Stored items
[Start of section]

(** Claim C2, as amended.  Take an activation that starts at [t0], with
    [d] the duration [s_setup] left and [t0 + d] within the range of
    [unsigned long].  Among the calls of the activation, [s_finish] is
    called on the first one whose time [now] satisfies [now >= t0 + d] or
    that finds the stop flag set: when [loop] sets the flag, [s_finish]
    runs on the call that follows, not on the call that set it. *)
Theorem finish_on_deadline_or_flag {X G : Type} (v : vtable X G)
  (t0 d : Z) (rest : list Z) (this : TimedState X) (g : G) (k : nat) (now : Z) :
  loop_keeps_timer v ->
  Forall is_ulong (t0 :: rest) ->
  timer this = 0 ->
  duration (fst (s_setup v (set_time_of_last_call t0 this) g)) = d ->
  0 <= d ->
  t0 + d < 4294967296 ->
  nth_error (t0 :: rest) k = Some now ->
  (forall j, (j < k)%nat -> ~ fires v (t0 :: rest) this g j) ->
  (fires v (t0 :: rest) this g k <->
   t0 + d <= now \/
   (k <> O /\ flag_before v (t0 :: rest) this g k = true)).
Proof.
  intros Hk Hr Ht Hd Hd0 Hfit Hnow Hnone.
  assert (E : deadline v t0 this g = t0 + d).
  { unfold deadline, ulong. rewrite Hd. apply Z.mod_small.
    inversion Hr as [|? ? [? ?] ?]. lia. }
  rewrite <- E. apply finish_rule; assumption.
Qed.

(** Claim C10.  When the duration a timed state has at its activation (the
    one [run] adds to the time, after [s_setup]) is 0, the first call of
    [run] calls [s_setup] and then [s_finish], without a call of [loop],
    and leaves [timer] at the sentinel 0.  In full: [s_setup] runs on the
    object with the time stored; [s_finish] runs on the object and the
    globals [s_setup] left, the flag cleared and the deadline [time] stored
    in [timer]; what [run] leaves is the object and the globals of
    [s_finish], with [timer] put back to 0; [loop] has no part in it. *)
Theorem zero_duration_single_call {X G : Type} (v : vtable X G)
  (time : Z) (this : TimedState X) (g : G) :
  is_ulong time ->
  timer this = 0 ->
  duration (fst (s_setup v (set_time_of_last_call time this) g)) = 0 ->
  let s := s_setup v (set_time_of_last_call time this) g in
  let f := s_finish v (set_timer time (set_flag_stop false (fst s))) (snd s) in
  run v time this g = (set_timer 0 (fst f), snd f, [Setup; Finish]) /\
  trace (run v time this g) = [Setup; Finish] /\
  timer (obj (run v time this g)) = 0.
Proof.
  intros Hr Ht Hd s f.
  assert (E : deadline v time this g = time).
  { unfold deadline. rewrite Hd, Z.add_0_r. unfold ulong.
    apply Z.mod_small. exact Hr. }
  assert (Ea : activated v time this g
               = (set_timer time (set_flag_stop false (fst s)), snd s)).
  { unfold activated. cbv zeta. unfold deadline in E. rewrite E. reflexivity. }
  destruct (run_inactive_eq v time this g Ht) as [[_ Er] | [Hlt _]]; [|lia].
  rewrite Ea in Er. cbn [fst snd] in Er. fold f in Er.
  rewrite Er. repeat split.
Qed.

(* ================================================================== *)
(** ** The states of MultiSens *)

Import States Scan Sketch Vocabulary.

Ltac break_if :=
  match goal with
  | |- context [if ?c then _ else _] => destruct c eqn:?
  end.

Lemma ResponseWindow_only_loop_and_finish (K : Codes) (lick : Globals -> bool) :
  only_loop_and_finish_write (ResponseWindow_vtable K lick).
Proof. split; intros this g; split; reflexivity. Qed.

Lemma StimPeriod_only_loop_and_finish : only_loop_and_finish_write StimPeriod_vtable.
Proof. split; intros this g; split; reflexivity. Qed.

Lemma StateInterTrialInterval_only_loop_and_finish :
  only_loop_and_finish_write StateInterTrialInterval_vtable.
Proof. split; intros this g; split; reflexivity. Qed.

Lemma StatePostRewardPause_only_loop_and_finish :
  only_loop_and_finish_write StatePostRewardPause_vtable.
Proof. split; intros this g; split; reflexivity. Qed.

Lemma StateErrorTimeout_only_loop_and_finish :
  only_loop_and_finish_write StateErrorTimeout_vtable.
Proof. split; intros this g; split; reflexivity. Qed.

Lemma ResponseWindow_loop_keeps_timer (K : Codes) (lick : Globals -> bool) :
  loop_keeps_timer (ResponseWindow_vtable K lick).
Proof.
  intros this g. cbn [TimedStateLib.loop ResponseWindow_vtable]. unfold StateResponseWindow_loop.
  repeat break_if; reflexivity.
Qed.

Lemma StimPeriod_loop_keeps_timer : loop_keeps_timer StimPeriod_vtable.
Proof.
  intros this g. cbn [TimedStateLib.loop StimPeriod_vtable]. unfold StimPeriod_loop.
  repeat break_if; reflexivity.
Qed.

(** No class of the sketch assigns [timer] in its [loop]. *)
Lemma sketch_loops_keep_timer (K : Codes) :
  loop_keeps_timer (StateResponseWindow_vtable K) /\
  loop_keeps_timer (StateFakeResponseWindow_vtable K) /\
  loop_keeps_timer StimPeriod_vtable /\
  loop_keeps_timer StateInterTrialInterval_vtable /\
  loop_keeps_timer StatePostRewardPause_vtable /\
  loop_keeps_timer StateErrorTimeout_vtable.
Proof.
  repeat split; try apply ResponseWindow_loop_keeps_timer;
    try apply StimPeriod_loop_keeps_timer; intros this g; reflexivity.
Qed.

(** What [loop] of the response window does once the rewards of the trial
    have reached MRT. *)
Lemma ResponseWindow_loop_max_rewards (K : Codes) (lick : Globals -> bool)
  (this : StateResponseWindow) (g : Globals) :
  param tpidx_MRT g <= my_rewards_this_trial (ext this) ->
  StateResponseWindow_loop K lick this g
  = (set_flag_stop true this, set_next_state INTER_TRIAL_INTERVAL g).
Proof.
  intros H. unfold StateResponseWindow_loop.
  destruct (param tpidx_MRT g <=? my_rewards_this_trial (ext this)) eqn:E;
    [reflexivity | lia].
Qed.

[End of section]
[Start of section]

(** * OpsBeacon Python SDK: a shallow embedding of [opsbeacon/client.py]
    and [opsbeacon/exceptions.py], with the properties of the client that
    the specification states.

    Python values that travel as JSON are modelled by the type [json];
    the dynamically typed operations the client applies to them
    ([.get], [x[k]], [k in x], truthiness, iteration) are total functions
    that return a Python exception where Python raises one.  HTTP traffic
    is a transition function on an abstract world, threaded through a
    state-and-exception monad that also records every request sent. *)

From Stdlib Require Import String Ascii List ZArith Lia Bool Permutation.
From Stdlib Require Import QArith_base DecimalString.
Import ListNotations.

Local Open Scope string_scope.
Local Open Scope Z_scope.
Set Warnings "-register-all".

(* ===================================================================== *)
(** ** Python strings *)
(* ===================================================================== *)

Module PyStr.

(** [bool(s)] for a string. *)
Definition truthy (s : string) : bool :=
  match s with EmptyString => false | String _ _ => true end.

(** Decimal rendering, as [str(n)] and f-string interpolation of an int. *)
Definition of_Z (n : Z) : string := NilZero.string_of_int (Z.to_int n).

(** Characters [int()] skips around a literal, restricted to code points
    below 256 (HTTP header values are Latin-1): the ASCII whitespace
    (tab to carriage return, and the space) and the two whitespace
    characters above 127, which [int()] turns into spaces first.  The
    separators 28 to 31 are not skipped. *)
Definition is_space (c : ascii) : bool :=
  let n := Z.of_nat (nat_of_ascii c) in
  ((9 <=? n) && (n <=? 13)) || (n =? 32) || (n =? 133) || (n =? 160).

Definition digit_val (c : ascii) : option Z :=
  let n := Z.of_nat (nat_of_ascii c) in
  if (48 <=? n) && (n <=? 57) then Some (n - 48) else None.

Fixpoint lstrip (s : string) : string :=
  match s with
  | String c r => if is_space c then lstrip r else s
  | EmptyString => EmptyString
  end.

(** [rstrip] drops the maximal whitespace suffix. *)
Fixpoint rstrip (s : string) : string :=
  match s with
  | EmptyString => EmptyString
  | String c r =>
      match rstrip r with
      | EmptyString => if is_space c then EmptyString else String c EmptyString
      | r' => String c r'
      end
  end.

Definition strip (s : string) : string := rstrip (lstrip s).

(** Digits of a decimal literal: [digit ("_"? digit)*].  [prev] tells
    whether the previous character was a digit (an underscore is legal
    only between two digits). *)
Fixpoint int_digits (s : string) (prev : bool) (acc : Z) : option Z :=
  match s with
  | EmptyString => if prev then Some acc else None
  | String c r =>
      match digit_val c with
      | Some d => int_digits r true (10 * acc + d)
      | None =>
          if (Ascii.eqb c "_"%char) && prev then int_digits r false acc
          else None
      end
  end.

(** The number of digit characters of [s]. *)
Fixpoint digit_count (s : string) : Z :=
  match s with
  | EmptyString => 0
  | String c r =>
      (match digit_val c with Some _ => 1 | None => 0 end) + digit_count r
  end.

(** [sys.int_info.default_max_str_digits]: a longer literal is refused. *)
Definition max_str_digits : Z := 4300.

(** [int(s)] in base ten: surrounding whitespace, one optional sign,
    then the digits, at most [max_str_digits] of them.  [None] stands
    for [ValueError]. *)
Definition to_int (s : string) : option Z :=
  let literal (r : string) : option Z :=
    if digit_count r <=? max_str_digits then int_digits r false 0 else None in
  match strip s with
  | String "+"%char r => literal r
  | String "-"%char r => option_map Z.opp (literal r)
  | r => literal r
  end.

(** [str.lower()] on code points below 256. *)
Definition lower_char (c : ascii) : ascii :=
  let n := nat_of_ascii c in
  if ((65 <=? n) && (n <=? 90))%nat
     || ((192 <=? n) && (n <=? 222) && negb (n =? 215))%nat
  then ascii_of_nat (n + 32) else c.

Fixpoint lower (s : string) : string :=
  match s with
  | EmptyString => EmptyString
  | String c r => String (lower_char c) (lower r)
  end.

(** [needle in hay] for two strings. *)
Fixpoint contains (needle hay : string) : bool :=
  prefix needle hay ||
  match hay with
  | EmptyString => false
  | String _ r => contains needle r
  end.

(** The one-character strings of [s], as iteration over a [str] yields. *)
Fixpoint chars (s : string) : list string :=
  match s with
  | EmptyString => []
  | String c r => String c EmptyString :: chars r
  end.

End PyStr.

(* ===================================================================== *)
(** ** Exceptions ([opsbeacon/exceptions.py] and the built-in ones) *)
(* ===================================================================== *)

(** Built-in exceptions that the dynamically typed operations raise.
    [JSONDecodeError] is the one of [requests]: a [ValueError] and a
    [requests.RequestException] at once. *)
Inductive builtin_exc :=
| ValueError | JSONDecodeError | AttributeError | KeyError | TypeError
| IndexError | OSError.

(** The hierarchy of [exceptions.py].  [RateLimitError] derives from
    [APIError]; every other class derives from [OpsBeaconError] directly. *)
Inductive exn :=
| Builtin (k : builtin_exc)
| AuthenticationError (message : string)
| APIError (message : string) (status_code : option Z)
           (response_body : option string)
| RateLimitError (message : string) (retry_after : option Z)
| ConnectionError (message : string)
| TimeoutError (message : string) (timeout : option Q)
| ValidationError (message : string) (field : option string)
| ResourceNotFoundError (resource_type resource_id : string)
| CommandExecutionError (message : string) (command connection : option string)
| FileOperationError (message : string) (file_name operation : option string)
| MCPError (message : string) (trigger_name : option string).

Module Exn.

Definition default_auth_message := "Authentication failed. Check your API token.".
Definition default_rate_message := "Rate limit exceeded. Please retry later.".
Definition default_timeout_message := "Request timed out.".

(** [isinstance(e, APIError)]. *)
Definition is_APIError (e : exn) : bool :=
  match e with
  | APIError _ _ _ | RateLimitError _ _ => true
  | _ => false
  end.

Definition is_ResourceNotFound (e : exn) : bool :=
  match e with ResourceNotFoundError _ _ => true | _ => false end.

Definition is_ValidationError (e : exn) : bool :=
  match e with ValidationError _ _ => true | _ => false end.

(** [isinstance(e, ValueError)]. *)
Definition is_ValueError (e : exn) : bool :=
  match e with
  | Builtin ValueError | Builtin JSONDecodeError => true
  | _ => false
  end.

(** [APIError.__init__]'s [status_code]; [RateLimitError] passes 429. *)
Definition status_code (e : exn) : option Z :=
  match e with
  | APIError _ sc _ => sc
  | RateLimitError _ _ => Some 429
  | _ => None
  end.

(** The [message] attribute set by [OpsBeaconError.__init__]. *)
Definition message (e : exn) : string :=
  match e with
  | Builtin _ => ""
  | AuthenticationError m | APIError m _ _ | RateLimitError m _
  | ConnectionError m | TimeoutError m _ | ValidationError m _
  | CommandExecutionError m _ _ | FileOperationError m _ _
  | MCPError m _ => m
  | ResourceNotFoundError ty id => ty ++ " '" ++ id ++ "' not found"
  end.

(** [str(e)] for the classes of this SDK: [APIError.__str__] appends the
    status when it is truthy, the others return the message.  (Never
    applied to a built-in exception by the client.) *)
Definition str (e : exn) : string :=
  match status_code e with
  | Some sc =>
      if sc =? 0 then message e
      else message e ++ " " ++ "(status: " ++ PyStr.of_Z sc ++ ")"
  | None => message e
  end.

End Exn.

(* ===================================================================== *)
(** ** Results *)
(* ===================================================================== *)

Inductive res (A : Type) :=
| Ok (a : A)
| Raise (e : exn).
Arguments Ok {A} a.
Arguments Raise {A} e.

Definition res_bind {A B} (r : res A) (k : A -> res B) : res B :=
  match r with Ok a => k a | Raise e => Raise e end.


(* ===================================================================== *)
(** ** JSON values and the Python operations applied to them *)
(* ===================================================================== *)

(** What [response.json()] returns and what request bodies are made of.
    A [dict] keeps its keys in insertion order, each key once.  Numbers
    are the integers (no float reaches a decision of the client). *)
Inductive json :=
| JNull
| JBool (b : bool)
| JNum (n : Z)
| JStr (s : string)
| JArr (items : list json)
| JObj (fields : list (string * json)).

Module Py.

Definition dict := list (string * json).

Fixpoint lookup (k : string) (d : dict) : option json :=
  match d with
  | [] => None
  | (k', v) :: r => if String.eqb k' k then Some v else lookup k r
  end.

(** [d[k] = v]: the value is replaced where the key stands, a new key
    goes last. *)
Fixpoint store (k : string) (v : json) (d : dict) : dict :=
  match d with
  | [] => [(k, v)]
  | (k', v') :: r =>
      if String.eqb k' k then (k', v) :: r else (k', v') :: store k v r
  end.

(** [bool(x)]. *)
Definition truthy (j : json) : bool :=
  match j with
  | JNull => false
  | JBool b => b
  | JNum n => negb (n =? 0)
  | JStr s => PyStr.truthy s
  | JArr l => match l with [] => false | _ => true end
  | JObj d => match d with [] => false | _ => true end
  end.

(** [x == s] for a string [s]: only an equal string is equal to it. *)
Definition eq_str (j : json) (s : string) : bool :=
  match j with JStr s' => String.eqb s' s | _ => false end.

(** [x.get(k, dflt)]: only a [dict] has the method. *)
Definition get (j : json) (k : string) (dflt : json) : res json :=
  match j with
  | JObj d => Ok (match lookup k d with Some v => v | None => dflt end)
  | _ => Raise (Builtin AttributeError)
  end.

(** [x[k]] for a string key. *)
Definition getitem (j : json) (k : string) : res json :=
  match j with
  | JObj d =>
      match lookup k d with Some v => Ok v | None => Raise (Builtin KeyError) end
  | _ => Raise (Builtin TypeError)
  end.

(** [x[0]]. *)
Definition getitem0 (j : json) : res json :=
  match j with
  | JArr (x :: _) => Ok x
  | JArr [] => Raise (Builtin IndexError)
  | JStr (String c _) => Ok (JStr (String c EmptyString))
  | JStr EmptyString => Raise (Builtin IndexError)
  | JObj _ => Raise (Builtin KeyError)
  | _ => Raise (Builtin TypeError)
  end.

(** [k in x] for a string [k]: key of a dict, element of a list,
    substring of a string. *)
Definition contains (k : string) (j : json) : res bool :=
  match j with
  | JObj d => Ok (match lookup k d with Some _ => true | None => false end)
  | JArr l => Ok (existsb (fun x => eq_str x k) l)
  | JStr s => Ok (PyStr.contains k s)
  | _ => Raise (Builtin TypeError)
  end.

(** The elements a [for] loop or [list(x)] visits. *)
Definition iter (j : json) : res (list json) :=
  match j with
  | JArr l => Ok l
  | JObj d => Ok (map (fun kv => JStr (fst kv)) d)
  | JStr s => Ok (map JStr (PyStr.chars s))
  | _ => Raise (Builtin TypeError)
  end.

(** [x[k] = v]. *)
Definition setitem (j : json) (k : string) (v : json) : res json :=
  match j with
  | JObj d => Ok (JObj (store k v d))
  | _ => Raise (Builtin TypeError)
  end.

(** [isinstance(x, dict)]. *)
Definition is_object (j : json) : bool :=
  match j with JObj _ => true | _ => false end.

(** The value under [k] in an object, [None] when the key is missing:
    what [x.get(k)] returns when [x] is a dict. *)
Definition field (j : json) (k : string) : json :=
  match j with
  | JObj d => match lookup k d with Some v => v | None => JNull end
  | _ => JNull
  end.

[End of section]

**Aim of the task:**
Reproduce, character for character, only the lines of the preceding data that start at the line with "(forall j, (j" and end at the line with "globals [s_setup] left, the", both included.

**Task response:**
  (forall j, (j < k)%nat -> ~ fires v (t0 :: rest) this g j) ->
  (fires v (t0 :: rest) this g k <->
   t0 + d <= now \/
   (k <> O /\ flag_before v (t0 :: rest) this g k = true)).
Proof.
  intros Hk Hr Ht Hd Hd0 Hfit Hnow Hnone.
  assert (E : deadline v t0 this g = t0 + d).
  { unfold deadline, ulong. rewrite Hd. apply Z.mod_small.
    inversion Hr as [|? ? [? ?] ?]. lia. }
  rewrite <- E. apply finish_rule; assumption.
Qed.

(** Claim C10.  When the duration a timed state has at its activation (the
    one [run] adds to the time, after [s_setup]) is 0, the first call of
    [run] calls [s_setup] and then [s_finish], without a call of [loop],
    and leaves [timer] at the sentinel 0.  In full: [s_setup] runs on the
    object with the time stored; [s_finish] runs on the object and the
    globals [s_setup] left, the flag cleared and the deadline [time] stored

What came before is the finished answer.